● **Material shown**
(** * Nexacro license requester: a shallow embedding and its properties

    The development follows the three Python modules of the repository:

    - [src/config.py]: the record [Config] and the module [Cfg],
    - [src/session_manager.py]: the module [SessionManager],
    - [src/nexacro_license_requester.py]: the module [Requester].

    The Python [str] values that the program only compares, searches, joins
    and concatenates (variables of the environment, addresses, messages)
    are modelled as [string].  The body of a response, on which the program
    calls [str.upper], is a sequence of Unicode code points (module
    [Unicode]).  [str.upper] maps each character by the case mapping of the
    Unicode database; that table belongs to the interpreter and not to the
    repository, so it is taken as given (class [Unicode.CaseTable]), with
    what it does on the ASCII characters.

    Dictionaries ([os.environ], the query parameters, the [details] of a
    summary) are finite maps [gmap string string].

    Exceptions are the subclasses of Python's [Exception]; the
    interpreter-exiting ones ([KeyboardInterrupt], [SystemExit]) are not part
    of the model.  Code that raises is a function into [outcome], and code
    that talks to the network or to the logger threads a state through a
    small state-and-exception monad. *)

From Stdlib Require Import Ascii String.
From stdpp Require Import base option list strings gmap pretty.

Local Open Scope string_scope.

(** ** Text primitives *)

Module Text.

(** The capital of an ASCII letter; every other character is left as it
    is. *)
Definition upper_char (c : ascii) : ascii :=
  let n := nat_of_ascii c in
  if (97 <=? n)%nat && (n <=? 122)%nat then ascii_of_nat (n - 32) else c.

(** A word with its ASCII letters in capitals: the way to name the
    spellings of a word of the program (success, Success, SUCCESS). *)
Fixpoint upper (s : string) : string :=
  match s with
  | EmptyString => EmptyString
  | String c t => String (upper_char c) (upper t)
  end.

(** [hay.startswith(needle)] *)
Fixpoint starts_with (needle hay : string) : bool :=
  match needle, hay with
  | EmptyString, _ => true
  | String _ _, EmptyString => false
  | String a n, String b h => if ascii_dec a b then starts_with n h else false
  end.

(** [needle in hay]: the substring test of Python strings. *)
Fixpoint contains (needle hay : string) : bool :=
  starts_with needle hay ||
  match hay with
  | EmptyString => false
  | String _ t => contains needle t
  end.

(** [sep.join(parts)] *)
Fixpoint join (sep : string) (parts : list string) : string :=
  match parts with
  | [] => ""
  | [p] => p
  | p :: rest => p +:+ sep +:+ join sep rest
  end.

(** The substring relation, stated without reference to [contains]. *)
Definition substring_of (needle hay : string) : Prop :=
  ∃ pre post, hay = pre +:+ needle +:+ post.

End Text.

(** ** Unicode text *)

Module Unicode.

Definition code_point : Type := N.

(** A Python [str] as the sequence of its code points. *)
Definition ustring : Type := list code_point.

(** A string literal of the program, or a sample body, as text: one code
    point for each character. *)
Fixpoint lit (s : string) : ustring :=
  match s with
  | EmptyString => []
  | String c t => N_of_ascii c :: lit t
  end.

(** What [str.upper] does to an ASCII character. *)
Definition ascii_upper (c : code_point) : code_point :=
  if (97 <=? c)%N && (c <=? 122)%N then (c - 32)%N else c.
(** * frePPLe integration glue: the Odoo XML controller and the Django
      multi-database admin.

    Shallow embedding of
      - contrib/odoo/addons_v9/controllers/frepplexml.py  (module [Frepplexml])
      - contrib/django/freppledb/common/__init__.py       (module [Common])

    Python values, exceptions and the few string builtins the two files rely
    on live in module [Py]. Framework collaborators (the Odoo session, the
    company model, PyJWT, the exporter and the importer, the Django admin
    services) are fields of an environment record, so that every theorem
    holds for all of their behaviours. *)

From Stdlib Require Import ZArith Ascii String List.
From stdpp Require Import base gmap strings list.

Local Open Scope string_scope.
Local Open Scope Z_scope.

(* ===================================================================== *)
(** ** Python values, exceptions and builtins                            *)
(* ===================================================================== *)

Module Py.

(** An exception instance: its class name and [str(e)]. Only subclasses of
    [Exception] are modelled, the ones an [except Exception] clause
    catches. *)
Record exn := Exception { exn_type : string; exn_msg : string }.

Inductive result (A : Type) : Type :=
| Ret (a : A)
| Raise (e : exn).
Arguments Ret {A} a.
Arguments Raise {A} e.

(** The dynamically typed values that reach the collaborators. *)
Inductive value :=
| VNone
| VInt (z : Z)
| VStr (s : string).

#[export] Instance value_eq_dec : EqDecision value.
Proof. solve_decision. Defined.

#[export] Instance exn_eq_dec : EqDecision exn.
Proof. solve_decision. Defined.

Definition is_int (v : value) : bool :=
  match v with VInt _ => true | _ => false end.

(** [not x] for an optional string: [None] and [''] are falsy. *)
Definition falsy (o : option string) : bool :=
  match o with
  | None => true
  | Some s => bool_decide (s = "")
  end.

Definition ValueError (msg : string) : exn := Exception "ValueError" msg.
Definition IndexError (msg : string) : exn := Exception "IndexError" msg.
Definition KeyError (msg : string) : exn := Exception "KeyError" msg.
Definition NameError (msg : string) : exn := Exception "NameError" msg.
Definition TypeError (msg : string) : exn := Exception "TypeError" msg.
Definition AttributeError (msg : string) : exn :=
  Exception "AttributeError" msg.

(** *** str.split(sep, 1) for a one-character separator *)

Fixpoint split_at (sep : ascii) (s : string) : option (string * string) :=
  match s with
  | EmptyString => None
  | String c s' =>
      if bool_decide (c = sep) then Some (EmptyString, s')
      else match split_at sep s' with
           | Some (a, b) => Some (String c a, b)
           | None => None
           end
  end.

Definition split1 (sep : ascii) (s : string) : list string :=
  match split_at sep s with
  | Some (a, b) => [a; b]
  | None => [s]
  end.

(** [a, b = l]: tuple unpacking into exactly two names. *)
Definition unpack2 (l : list string) : result (string * string) :=
  match l with
  | [a; b] => Ret (a, b)
  | [] | [_] => Raise (ValueError "need more than 1 value to unpack")
  | _ => Raise (ValueError "too many values to unpack")
  end.

(** *** str.lower() on ASCII *)

Definition lower_char (c : ascii) : ascii :=
  let n := nat_of_ascii c in
  if (Nat.leb 65 n && Nat.leb n 90)%bool then ascii_of_nat (n + 32) else c.

Fixpoint lower (s : string) : string :=
  match s with
  | EmptyString => EmptyString
  | String c s' => String (lower_char c) (lower s')
  end.

(** *** str.strip() *)

Definition is_space (c : ascii) : bool :=
  let n := nat_of_ascii c in
  (Nat.eqb n 32 || (Nat.leb 9 n && Nat.leb n 13))%bool.

Fixpoint lstrip (s : string) : string :=
  match s with
  | EmptyString => EmptyString
  | String c s' => if is_space c then lstrip s' else s
  end.

(** Drops the trailing white space: a character is kept when it is not
    white space or when something is kept after it. *)
Fixpoint rstrip (s : string) : string :=
  match s with
  | EmptyString => EmptyString
  | String c s' =>
      match rstrip s' with
      | EmptyString => if is_space c then EmptyString
                       else String c EmptyString
      | r => String c r
      end
  end.

Definition strip (s : string) : string := rstrip (lstrip s).

(** *** int(x)

    [int] of an integer is the integer; [int] of a string reads a decimal
    literal: surrounding white space, an optional sign, one or more
    digits. Anything else raises ValueError; [int(None)] raises
    TypeError. *)

Definition is_digit (c : ascii) : bool :=
  let n := nat_of_ascii c in (Nat.leb 48 n && Nat.leb n 57)%bool.

Fixpoint digits_value (acc : Z) (s : string) : option Z :=
  match s with
  | EmptyString => Some acc
  | String c s' =>
      if is_digit c
      then digits_value (10 * acc + Z.of_nat (nat_of_ascii c - 48)) s'
      else None
  end.

Definition invalid_literal (s : string) : exn :=
  ValueError ("invalid literal for int() with base 10: " +:+ s).

Definition unsigned_of_str (orig ds : string) : result Z :=
  match ds with
  | EmptyString => Raise (invalid_literal orig)
  | _ => match digits_value 0 ds with
         | Some n => Ret n
         | None => Raise (invalid_literal orig)
         end
  end.

Definition int_of_str (s : string) : result Z :=
  match strip s with
  | String "-" ds =>
      match unsigned_of_str s ds with
      | Ret n => Ret (- n)
      | Raise e => Raise e
      end
  | String "+" ds => unsigned_of_str s ds
  | ds => unsigned_of_str s ds
  end.

Definition int (v : value) : result Z :=
  match v with
  | VInt z => Ret z
  | VStr s => int_of_str s
  | VNone => Raise (TypeError "int() argument must be a string or a number, not 'NoneType'")
  end.

(** *** ''.join(chunks) *)
Definition join (chunks : list string) : string :=
  fold_right String.append "" chunks.

(** *** seq[i] with Python's negative indices *)
Definition index {A : Type} (l : list A) (i : Z) : result A :=
  let n := Z.of_nat (length l) in
  let j := if i <? 0 then i + n else i in
  if (j <? 0) || (n <=? j) then Raise (IndexError "list index out of range")
  else match l !! Z.to_nat j with
       | Some x => Ret x
       | None => Raise (IndexError "list index out of range")
       end.

(** *** fmt % arg for a format whose conversions are all [%s]

    The first [%s] is replaced by [arg]; a format without conversion
    raises TypeError ("not all arguments converted"). *)
Fixpoint subst_s (fmt arg : string) : option string :=
  match fmt with
  | EmptyString => None
  | String "%" (String "s" rest) => Some (arg +:+ rest)
  | String c rest =>
      match subst_s rest arg with
      | Some r => Some (String c r)
      | None => None
      end
  end.

Definition format1 (fmt arg : string) : result string :=
  match subst_s fmt arg with
  | Some r => Ret r
  | None =>
      Raise (TypeError "not all arguments converted during string formatting")
  end.

End Py.


(* ===================================================================== *)
(** ** contrib/odoo/addons_v9/controllers/frepplexml.py                  *)
(* ===================================================================== *)

Module Frepplexml.
Import Py.

(** *** Data *)

(** A [res.company] record, as far as the controller reads it. *)
Record company := Company {
  company_id : Z;
  company_name : string;
  webtoken_key : string
}.

#[export] Instance company_eq_dec : EqDecision company.
Proof. solve_decision. Defined.

(** [req.httprequest]: the method, the headers (looked up without regard
    to case, hence keyed here by lower-cased field name) and the posted
    form. *)
Record httprequest := HttpRequest {
  method : string;
  headers : gmap string string;
  form : gmap string string
}.
(** On the tick that ends the navigation [stopNavigation] clears the panel
    after the sums were written to it, in the same batch. *)
Lemma cleared_after_arrival :
  forall (cl : Closure) (location : Coord) (w : World),
    let sts := steps (cl_render cl) in
    let i := currentStepIndex (cl_render cl) in
    cameraRef (refs w) = true ->
    isMounted (refs w) = true ->
    (0 <= i < Z.of_nat (List.length sts))%Z ->
    arrives' cl location = true ->
    routeInfo (state (exec (updateNavigation' cl location) w)) = noRouteInfo.
Proof.
  intros cl location w sts i Hcam Hm Hi Harr.
  set (n := Z.to_nat i).
  assert (Hn : i = Z.of_nat n) by (unfold n; lia).
  assert (Hlen : (n < List.length sts)%nat) by lia.
  pose proof (remaining_loop_fold sts (S (List.length sts)) n 0 0
                ltac:(lia) ltac:(lia)) as Hd.
  rewrite <- Hn in Hd.
  destruct (nth_error sts n) as [st |] eqn:Est;
    [| apply nth_error_None in Est; lia].
  unfold arrives in Harr. fold sts i n in Harr. rewrite Est in Harr.
  apply andb_prop in Harr. destruct Harr as [Hnear Hlast].
  apply negb_true_iff in Hlast.
  unfold exec, updateNavigation, bind, cameraRef_current, isMounted_current,
    gets.
  fold sts i. rewrite Hcam, Hm.
  destruct (Nat.eqb_spec (List.length sts) 0) as [Hz | _]; [lia |].
  cbn [negb orb].
  destruct (Z.ltb_spec i 0) as [Hneg | _]; [lia |].
  fold n. rewrite Est, Hd, Hnear, Hlast. cbn [andb].
  unfold updateRouteInfo, modify.
  match goal with
  | |- context [stopNavigation ?v] =>
      pose proof (stopNavigation_clears v Hm) as Hstop
  end.
  cbv zeta in Hstop. unfold exec in Hstop.
  exact (proj1 (proj2 (proj2 (proj2 (proj2 Hstop))))).
Qed.


(** *** Distance *)

(** Signs in IEEE-754 arithmetic: negation goes through products and
    quotients exactly, and swapping a difference negates it unless it is a
    zero. *)
Lemma opp_opp : forall x : number, - - x = x.
Proof.
  intros x. apply Prim2SF_inj. rewrite !opp_spec.
  destruct (Prim2SF x); cbn; rewrite ?negb_involutive; reflexivity.
Qed.

Lemma round_aux_opp :
  forall s m e l,
    binary_round_aux prec emax (negb s) m e l
    = SFopp (binary_round_aux prec emax s m e l).
Proof.
  intros s m e l. unfold binary_round_aux.
  destruct (shr_fexp prec emax m e l) as [mrs' e'].
  destruct (shr_fexp prec emax _ e' loc_Exact) as [mrs'' e''].
  destruct (shr_m mrs''); try reflexivity.
  destruct (Z.leb e'' (emax - prec)); reflexivity.
Qed.

Lemma binary_round_opp :
  forall s m e,
    binary_round prec emax (negb s) m e = SFopp (binary_round prec emax s m e).
Proof.
  intros s m e. unfold binary_round.
  destruct (shl_align m e _) as [mz ez]. apply round_aux_opp.
Qed.
Lemma dequeueFrame_shrinks rk bs bl w w' :
  dequeueFrame rk bs bl w w' -> shrinks w w'.
Proof. unfold dequeueFrame, shrinks. tauto. Qed.

Lemma shrinks_emit e w : shrinks w (emit e w).
Proof.
  apply (dequeueFrame_shrinks (fun _ => 0%nat) 0 0), dequeueFrame_emit.
Qed.

Lemma shrinks_updJob (j : JobId) (f : Job -> Job) w :
  (forall job, staticOf (f job) = staticOf job) -> shrinks w (updJob j f w).
Proof.
  intros Hf. apply (dequeueFrame_shrinks (fun _ => 0%nat) 1 0).
  apply dequeueFrame_updJob; [exact Hf | lia].
Qed.

Lemma shrinks_updPrivate (c : JobId) f w :
  (forall d, elements (f d) = elements d) -> shrinks w (updPrivate c f w).
Proof.
  intros Hf. apply shrinks_updJob. intro job. now apply static_private.
Qed.

Lemma finalCleanup_shrinks c w w' : finalCleanup c w = Done w' -> shrinks w w'.
Proof.
  unfold finalCleanup, getPrivate.
  destruct (collection (jobStore w c)) as [d|] eqn:Hd; [|discriminate].
  intros Hr.
  destruct (finalCleanup_frame (fun _ => 0%nat) 0 c w d Hd) as (w2 & Hr2 & Hf).
  unfold finalCleanup, getPrivate in Hr2. rewrite Hd in Hr2.
  cbn [bind] in *. assert (w2 = w') by congruence. subst w2.
  eapply dequeueFrame_shrinks, Hf.
Qed.

Lemma dequeueEach_shrinks dq elems :
  shrinking dq ->
  forall w w', dequeueEach dq elems w = Done w' -> shrinks w w'.
Proof.
  intros Hdq. induction elems as [|e rest IH]; intros w w' Hr; simpl in Hr.
  - inversion Hr; subst. apply shrinks_refl.
  - destruct (dq e (emit (EvApiDequeue e) w)) as [[b w1]| | |] eqn:E;
      try discriminate.
    cbn [bind snd] in Hr.
    eapply shrinks_trans; [apply shrinks_emit|].
    eapply shrinks_trans; [eapply Hdq, E|]. now apply IH.
Qed.

Lemma dequeueElements_with_shrinks dq c w w' :
  shrinking dq -> dequeueElements_with dq c w = Done w' -> shrinks w w'.
Proof.
  intros Hdq. unfold dequeueElements_with, getPrivate.
  destruct (collection (jobStore w c)) as [d|]; [|discriminate].
  cbn [bind]. destruct (api d).
  2:{ intros Hr. inversion Hr; subst. apply shrinks_refl. }
  destruct (dequeueEach dq (elements d) w) as [w1| | |] eqn:E; try discriminate.
  cbn [bind].
  destruct (collection (jobStore w1 c)) as [d1|]; [|discriminate].
  cbn [bind]. intros Hr.
  eapply shrinks_trans; [eapply dequeueEach_shrinks; eassumption|].
  assert (Hu : shrinks w1 (updPrivate c (set_jobCounter 0) w1))
    by now apply shrinks_updPrivate.
  destruct (jobCounter d1 =? 0).
  - inversion Hr; subst. exact Hu.
  - eapply shrinks_trans; [exact Hu|]. eapply finalCleanup_shrinks, Hr.
Qed.

Lemma aboutToBeDequeued_with_shrinks dq j w w' :
  shrinking dq -> aboutToBeDequeued_with dq j w = Done w' -> shrinks w w'.
Proof.
  intros Hdq. unfold aboutToBeDequeued_with.
  set (w1 := emit (EvAboutToBeDequeued j) w).
  assert (Hem : shrinks w w1) by apply shrinks_emit.
  destruct (collection (jobStore w1 j)).
  - destruct (dequeueElements_with dq j w1) as [w2| | |] eqn:E; try discriminate.
    cbn [bind]. intros Hr. inversion Hr; subst.
    eapply shrinks_trans; [exact Hem|].
    eapply shrinks_trans; [eapply dequeueElements_with_shrinks; eassumption|].
    now apply shrinks_updPrivate.
  - intros Hr. inversion Hr; subst. exact Hem.
Qed.

Lemma dequeue_p_shrinking fuel : shrinking (dequeue_p fuel).
Proof.
  induction fuel as [|fuel IH]; intros e w b w' Hr.
  - destruct e as [j|]; simpl in Hr.
    + destruct (QList.indexOf (m_assignments w) j); [discriminate|].
      inversion Hr; subst. apply shrinks_refl.
    + inversion Hr; subst. apply shrinks_refl.
  - destruct e as [j|]; cbn [dequeue_p] in Hr.
    2:{ inversion Hr; subst. apply shrinks_refl. }
    destruct (QList.indexOf (m_assignments w) j).
    2:{ inversion Hr; subst. apply shrinks_refl. }
    destruct (aboutToBeDequeued_with (dequeue_p fuel) j w) as [w1| | |] eqn:E;
      try discriminate.
    cbn [bind] in Hr.
    destruct (QList.indexOf (m_assignments w1) j) as [newPosition|];
      [|discriminate].
    inversion Hr; subst.
    eapply shrinks_trans; [eapply aboutToBeDequeued_with_shrinks; eassumption|].
    eapply shrinks_trans; [|apply shrinks_emit].
    eapply shrinks_trans; [|now apply shrinks_updJob].
    unfold shrinks. simpl. repeat split; auto using removeAt_sublist.
Qed.

Lemma dequeue_shrinking fuel : shrinking (dequeue fuel).
Proof.
  intros e w b w'. unfold dequeue.
  destruct (dequeueAccepted (m_state w)).
  - apply dequeue_p_shrinking.
  - intros Hr. inversion Hr; subst. apply shrinks_refl.
Qed.

Lemma dequeueAll_loop_shrinks fuel n : forall index w w',
  dequeueAll_loop fuel n index w = Done w' -> shrinks w w'.
Proof.
  induction n as [|n IH]; intros index w w' Hr; simpl in Hr.
  - destruct (nth_error (m_assignments w) index); [discriminate|].
    inversion Hr; subst. apply shrinks_refl.
  - destruct (nth_error (m_assignments w) index) as [j|].
    2:{ inversion Hr; subst. apply shrinks_refl. }
    destruct (aboutToBeDequeued fuel j w) as [w1| | |] eqn:E; try discriminate.
    cbn [bind] in Hr.
    eapply shrinks_trans; [|eapply IH, Hr].
    eapply aboutToBeDequeued_with_shrinks; [apply dequeue_p_shrinking | exact E].
Qed.

Lemma dequeue_all_shrinks fuel w w' :
  dequeue_all fuel w = Done w' -> shrinks w w'.
Proof.
  unfold dequeue_all, dequeue_p_all.
  destruct (dequeueAccepted (m_state w)).
  2:{ intros Hr. inversion Hr; subst. apply shrinks_refl. }
  destruct (dequeueAll_loop fuel (length (m_assignments w)) 0 w)
    as [w1| | |] eqn:E; try discriminate.
  cbn [bind]. intros Hr. inversion Hr; subst.
  eapply shrinks_trans; [eapply dequeueAll_loop_shrinks, E|].
  unfold shrinks. simpl. repeat split; auto using sublist_nil_l.
Qed.

Lemma shrinks_absent w w' e :
  shrinks w w' -> ~ In e (m_assignments w) -> ~ In e (m_assignments w').
Proof.
  intros (_ & _ & _ & Hs & _) Hn Hin. apply Hn.
  eapply sublist_In; eassumption.
Qed.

● **What is required**
Reproduce the entries above exactly, starting at their first line and finishing with the line that contains "Unicode database; that".

● **Answer to this task**
(** * Nexacro license requester: a shallow embedding and its properties

    The development follows the three Python modules of the repository:

    - [src/config.py]: the record [Config] and the module [Cfg],
    - [src/session_manager.py]: the module [SessionManager],
    - [src/nexacro_license_requester.py]: the module [Requester].

    The Python [str] values that the program only compares, searches, joins
    and concatenates (variables of the environment, addresses, messages)
    are modelled as [string].  The body of a response, on which the program
    calls [str.upper], is a sequence of Unicode code points (module
    [Unicode]).  [str.upper] maps each character by the case mapping of the
    Unicode database; that table belongs to the interpreter and not to the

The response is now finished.